It was not an easy go. I won’t share the details of the difficulties we encountered, only to say that over and over again, life proved to us that we were meant for each other. Every betrayal, whether in the business we were trying to break into or the swirlingly exotic but dangerous world of gay dating, hammered home the truth that we could trust no one but ourselves. Even D, though he was enchanted by the idea of an unending variety of other men, had to admit that we were out of our depth with them. After several mediocre experiences and one very scary one, I convinced him to stop his explorations, and we belonged once again to each other the way we were meant to.

It took four years working nightclubs and dinner theaters to get the experience we needed. At that point, we decided it was time to make the move to Vegas. A few phone calls, a few resumes sent out, and “Angelo Fellini” was born.

Six years passed at the Casino La Reina. It could not have been a happier time for me. All our work had paid off, it seemed, and our future looked secure. We had settled into a comfortable, familiar routine, with the show and with each other.

Then another April arrived, this one hot and dusty instead of cold and grey. On the eve of our twenty-seventh birthday, I arrived in our dressing room to find D bent over the back of a young Latino guy who I’d seen around but had never learned the name of. The punk was leaning on the dressing table where I put my show makeup on, his eyes screwed shut and his head thrown back while H’s dick drilled into his ass.

I stared, slack-jawed, for a long while before the little twerp opened his eyes and saw me. He nudged D and pointed at me.

“Hey, H,” D drawled. “Come join us?” He beckoned over, inviting me to do… what, exactly? Suck the young guy’s cock? Kiss him? Take over for sloppy seconds? I closed the door behind me and left.

Hours later, after the show, D tried to explain. The argument was nothing we hadn’t had a thousand times before, but it had always been about something abstract, theoretical, off in the nebulous future. I had always been able to convince him that, for now at least, we had everything we needed in each other, that maybe, possibly, some far-off day we might want to explore other possibilities, but the time wasn’t yet right. After what I had seen, though, it was clear that he felt otherwise. In his mind, the future had arrived.

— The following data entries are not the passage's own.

(* ===== verification/BridgeText.v ===== *)
(** * BridgeText: what the bridge's commands say (crates/tobii-cli/src/bridge.rs)

    The refusals and reports of install and uninstall, word for word. *)
From S2P Require Import Prelude Utf8 Text Bytelines Wineserver Signature Bridge.

Definition pad_right (n : nat) (s : text) : text := s ++ replicate (n - length s) 32.
Definition WRONG_WINE_HINT : text := txt "For a Steam title the wine must be the Proton build the prefix records; pass --wine explicitly if this one is wrong for it.".

(** ** Installing *)
Definition ours_for_trackir (explicit : bool) (installed : option text) : text :=
  let opening :=
    match explicit, installed with
    | true, Some dir => txt "--npclient ours registers our own DLL for TrackIR, and there is a
      third-party one installed in " ++ dir ++ txt "
      — which is the one that can answer the check."
    | true, None => txt "--npclient ours registers our own DLL for TrackIR. No third-party
      client was found here either, so it was the only one available."
    | false, _ => txt "no third-party NPClient64.dll was found, so our own is registered
      for TrackIR."
    end in
  let body := join [32] [build_gate; build_provider_note; txt "`--npclient auto` is what registers an installed client instead of ours."] in
  txt "note: " ++ opening ++ 10 :: wrapped body (txt "      ") 78.
Definition registered_text (np : NpSource) (np_target : text) (explicit_ours : bool) (installed : option text) : text :=
  match np with
  | Ours => txt "registered " ++ INSTALL_WIN_DIR ++ txt " for TrackIR and FreeTrack

" ++ ours_for_trackir explicit_ours installed
  | Installed _ => txt "registered " ++ INSTALL_WIN_DIR ++ txt " for FreeTrack
registered " ++ np_target ++ txt " for TrackIR

TrackIR points at the client already installed there, because games
verify NaturalPoint's signature and a clean-room DLL cannot answer it.
Nothing was copied."
  end.
Record Taken := { taken_abi : text; taken_key : text; what : text; want : text; has_record : bool }.
Definition taken_line (t : Taken) : text :=
  txt "  " ++ pad_right 9 (taken_abi t) ++ txt " " ++ taken_key t ++ txt "
            " ++ what t ++ txt "
            " ++ whose (has_record t) ++ txt "
".
Definition clear_line (prefix wine : text) (t : Taken) : text :=
  txt "  WINEPREFIX=" ++ quoted prefix ++ txt " " ++ quoted wine ++ txt " reg delete '" ++ taken_key t ++ txt "' /v Path /f
".
Definition refusal (prefix wine : text) (origin : WineOrigin) (taken : list Taken) : text :=
  txt "these head-tracking discovery keys hold something this install did not write:
" ++ (taken ≫= taken_line) ++
  txt "Overwriting that would break whatever is using it, and for a game that
checks NaturalPoint's signature the client registered there may be the one
that WORKS — ours is the one it rejects.
Pass --force to register ours anyway. --force promises nothing about putting
that back: this installer writes down only the values it wrote itself, so
what is there now is gone for good.
If it is stale, clear it yourself:
" ++ (taken ≫= clear_line prefix wine) ++
  match origin with
  | FromPrefix => txt "That wine is the one this prefix itself records, and it is the one to use:
a different build runs `wineboot -u` against a prefix it does not own and
upgrades it out from under the game."
  | Unverified => txt "Check that wine before you paste it. It is the one this run used, not one
this prefix records — nothing here established that it is the build this
prefix belongs to, and a different build runs `wineboot -u` against a
prefix it does not own and upgrades it out from under the game. For a
Steam title the right one is the Proton build the prefix records."
  end.
Definition consumer : text := txt "That client is a plain consumer of the shared memory our own DLLs create,
and a TrackIR-only game never loads ours — so something inside the game's
own wineserver session has to fill it.

".
Definition third_party_needs (proton : bool) (prefix : text) : text :=
  if proton then consumer ++ txt "For a Steam title under Proton, `tobii bridge run` cannot be that. Started
from a terminal it is a different wineserver session: its FT_SharedMem is a
different object and the game never sees it.

What can be, is the launch itself. Put this in the game's Steam launch
options:
  tobii game -- %command%
Our provider is then started by Proton's own invocation, with the game
after it, so both are in the one wineserver session and it fills the
mapping that client reads. It stops when the game does.

What nobody here has watched is a signature-gated title then USING the
data: a client answering the check and a filled mapping are two
conditions, and this project has measured them separately.
FreeTrack games need nothing running."
  else consumer ++ txt "On this prefix a separate provider can be that, because it is not Proton's:
  tobii bridge run --prefix " ++ quoted prefix ++ txt "
It has to be the same wine build that runs the game, or it is a second
wineserver and the game sees nothing — the warning above says so if they
differ.

Start the game FIRST and that command second. While it runs it is a
wineserver on this prefix, and Steam waits for every wineserver on a
prefix to exit before it spawns the game — so a bridge started first
leaves the launch sitting there. The command says this before it starts,
and stops itself if a launch starts waiting behind it.
FreeTrack games need nothing running.".
Definition replaced_line (t : Taken) : text :=
  if eq_ignore_ascii_case (what t) (want t) then [] else txt "replaced what " ++ taken_abi t ++ txt " had registered: " ++ what t ++ txt " — nothing puts that back
".
Definition replaced (taken : list Taken) : text := taken ≫= replaced_line.
(** [refuse_unverified_wine_for_steam] *)
Definition unverified_refusal (title wine : text) : text :=
  txt "this is a Proton prefix — Steam found it for `--steam " ++ quoted title ++ txt "` — but which Proton build made it could not be read out of it, so the only wine left is " ++ wine ++ txt ".
Refusing to run that one. A wine that is not the build a prefix was made with runs `wineboot -u` against it before it does anything else and upgrades it: the prefix's stamp taken over and its `system.reg` rewritten, out from under the game that owns it. Nothing here puts that back, and the two registry values this command came to write are not worth it.
Name the build the game uses:
  tobii bridge install --steam " ++ quoted title ++ txt " --wine <Proton>/files/bin/wine
`tobii bridge status --steam " ++ quoted title ++ txt "` runs nothing and names the prefix; the Proton build is the one Steam lists under the title's compatibility setting, under `steamapps/common`.
Or pass --force to go ahead with " ++ wine ++ txt " anyway, knowing it will upgrade the prefix first.".
Definition refuse_unverified_wine_for_steam (source : PrefixSource) (origin : WineOrigin) (wine : text) (args : list text) : option text :=
  match source with
  | FromSteam title =>
      if steam_wine_refused source origin (bool_decide (is_Some (flag_value args (txt "--wine")))) (existsb (fun a => text_eqb a (txt "--force")) args)
      then Some (unverified_refusal title wine) else None
  | _ => None
  end.
(** ** What wine said *)
(** Both streams of a command that failed, a line at a time, without the empty ones. *)
Definition wine_said (out err : bytes) : text :=
  [out; err] ≫= fun stream => lines (lossy_text stream) ≫= fun line =>
    let line := trim_end line in if bool_decide (trim line = []) then [] else txt "  " ++ line ++ txt "
".
(** ** Uninstalling *)
Inductive Outcome := Removed | Failed | OutNothing | Left (why : text).
#[export] Instance outcome_eq_dec : EqDecision Outcome. Proof. solve_decision. Defined.
Definition KeyOutcome : Type := text * text * Outcome.
Definition removed_of (o : KeyOutcome) : option text := let '(abi, _, o) := o in if bool_decide (o = Removed) then Some abi else None.
Definition nothing_of (o : KeyOutcome) : option text := let '(abi, _, o) := o in if bool_decide (o = OutNothing) then Some abi else None.
Definition left_of (o : KeyOutcome) : option (text * text) := let '(_, key, o) := o in match o with Left why => Some (key, why) | _ => None end.
Definition failed_line (o : KeyOutcome) : text :=
  let '(abi, _, o) := o in if bool_decide (o = Failed) then txt "could not unregister the " ++ abi ++ txt " client path
" else [].
Definition report (outcomes : list KeyOutcome) : text :=
  let removed := omap removed_of outcomes in
  let nothing := omap nothing_of outcomes in
  let left := omap left_of outcomes in
  (outcomes ≫= failed_line) ++
  (if (length removed =? length KEYS)%nat then txt "unregistered TrackIR and FreeTrack client paths
"
   else removed ≫= fun abi => txt "unregistered the " ++ abi ++ txt " client path
") ++
  (if (length nothing =? length KEYS)%nat then txt "no head-tracking client was registered in this prefix
"
   else nothing ≫= fun abi => txt "nothing was registered for " ++ abi ++ txt "
") ++
  match left with
  | [] => []
  | _ => txt "
these keys hold something this install did not write, so they were left
exactly as they are:
" ++ (left ≫= fun e : text * text => txt "  " ++ fst e ++ txt "
    " ++ snd e ++ txt "
")
  end.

“This wasn’t the first time, was it?” I sulked.

“Look, you know I love you and I always will,” he replied. “And sex with you is amazing, really amazing. But you… we both really need to expand our horizons, you know? This isn’t Green Pond. The attitude here is a lot more relaxed. It’s OK to be gay. We don’t have to cower in the closet any more.”

As always, he was missing the point. I tried to clarify. “It’s not the gay thing. It’s us. It’s… we’re supposed to be a team.”

“We are a team. Look at this career we’ve got going! We’ve arrived, H, we really have! Why not enjoy some of the fruits of our labors, right? It’s not healthy for the two of us to only sleep with each other, you know that. We need to get out and meet other people..”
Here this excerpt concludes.